The system has two structural commitments that every other choice flows from.

+------ Megatron-LM PTD-P's Two Load-Bearing Structural Decisions -------+
|                                                                        |
|  Decision 1: t-axis pinned to a single multi-GPU server (t = g).       |
|     +-------------------------------------------------------------+    |
|     |  Tensor MP all-reduce volume per microbatch per layer:      |    |
|     |     8*b*s*h * (t-1)/t  (Sec. 3.2)                           |    |
|     |  Pipeline MP send/recv volume per stage per microbatch:     |    |
|     |     b*s*h  (or b*s*h/t with scatter/gather)                  |    |
|     |  Therefore: pin t to NVLink-bound intra-server (t <= g = 8) |    |
|     |  and let p stripe across servers, since p uses cheaper P2P. |    |
|     |  Empirically: sub-optimal (t,p) splits cost up to 2x        |    |
|     |  throughput even with high-bandwidth links.                  |    |
|     +-------------------------------------------------------------+    |
|                                                                        |
|  Decision 2: keep strict optimizer semantics; pay the bubble.          |
|     +-------------------------------------------------------------+    |
|     |  Synchronous flushes at every batch boundary (no            |    |
|     |  PipeDream-2BW / PipeMare-style asynchrony).                |    |
|     |  Bubble fraction = (p-1)/m on default 1F1B.                 |    |
|     |  Interleaved schedule with v chunks reduces bubble to       |    |
|     |     (1/v) * (p-1)/m at cost of v-fold more comm.             |    |
|     |  Scatter/gather pays back the v-fold comm cost by reducing  |    |
|     |  per-stage cross-node volume from b*s*h to b*s*h/t.         |    |
|     |  Net: small batch can still hit ~50% peak with v=2 + s/g.   |    |
|     +-------------------------------------------------------------+    |
+-----------------------------------------------------------------------+
^ Fig 2: The two structural commitments that pre-determine every
  algorithmic and engineering choice. Decision 1 is the source of the
  "tensor parallelism inside the box, pipeline parallelism across
  boxes" heuristic that recurs throughout the paper. Decision 2 is the
  reason the interleaved schedule and scatter/gather exist at all --
  asynchronous schedules would obviate both.

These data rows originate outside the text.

(** *** Coalescing and the budget of broadcasts

    Writes queued, flushes that have slept, and everything else the store goes through, which leaves
    the buffer alone. The log has each batch handed to [broadcast], the broadcasts in flight at
    that moment, and the tasks it spawned. *)
Inductive EgressEvent := EgQueue (kvs : list (K * E)) (now : N) | EgFlush (now : N) | EgOther (s : Store).
Notation HandedOn := (list (K * E) * N * list BroadcastTask)%type.

Definition handed_on s s' (batch : option (list (K * E))) : list HandedOn :=
  match batch with Some b => [(b, ws_in_flight s, drop (length (ws_tasks s)) (ws_tasks s'))] | None => [] end.

Definition egress_step (st : Store * list HandedOn) (ev : EgressEvent) : Store * list HandedOn :=
  let '(s, log) := st in
  match ev with
  | EgQueue kvs now =>
      let s' := queue_broadcast s kvs now in (s', log ++ handed_on s s' (queue_updates (ws_pending s) (ws_window s) kvs).2)
  | EgFlush now =>
      match ws_flushes s with
      | O => st
      | _ => let s' := run_flush s now in (s', log ++ handed_on s s' (flush_updates (ws_pending s)).2)
      end
  | EgOther s' => (set_pending s' (ws_pending s) (ws_flushes s), log)
  end.

Definition egress_queued (evs : list EgressEvent) : list (K * E) := ev ← evs; match ev with EgQueue kvs _ => kvs | _ => [] end.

The paper is unusually clean about what is owned versus what is reused. Owned (implemented by the authors as part of this work): the interleaved 1F1B schedule, the scatter/gather optimization, the fused kernels (bias+GeLU, bias+dropout+add, scale-mask-softmax), the [s, b, a, h] data layout for strided batched GEMM, the FLOP cost model (Eq. 2 and 3), the empirical takeaways T#1-T#3 in Sec. 3, and the open-source codebase. Reused as black boxes: PyTorch 1.8.0a0 for forward/backward and JIT, NCCL 2.x for collectives + P2P, CUDA 11.1

cuDNN, the original Megatron tensor-parallel partitioning of MLP and self-attention (cited from [40]), the PipeDream-Flush base 1F1B schedule (cited from [30]), the DGX A100 hardware, Mellanox HDR HCAs, and the NVLink/NVSwitch fabric.

2. Target-Hardware / SUT Architecture (Selene supercomputer)

The evaluation runs on the NVIDIA Selene supercomputer. Each compute node is a DGX A100 holding 8 NVIDIA A100 GPUs each with 80 GB of HBM2e memory, connected internally by NVLink + NVSwitch. Each node has 8 NVIDIA Mellanox 200 Gbps HDR InfiniBand HCAs for application traffic plus 2 additional HCAs per node dedicated to storage. The nodes are interconnected in a three-level (leaf, spine, core) fat-tree topology with 850 switches, and the cluster uses an all-NVMe shared parallel filesystem. Up to 384 nodes = 3072 A100 GPUs are used in the largest experiment (the 1-trillion-parameter run).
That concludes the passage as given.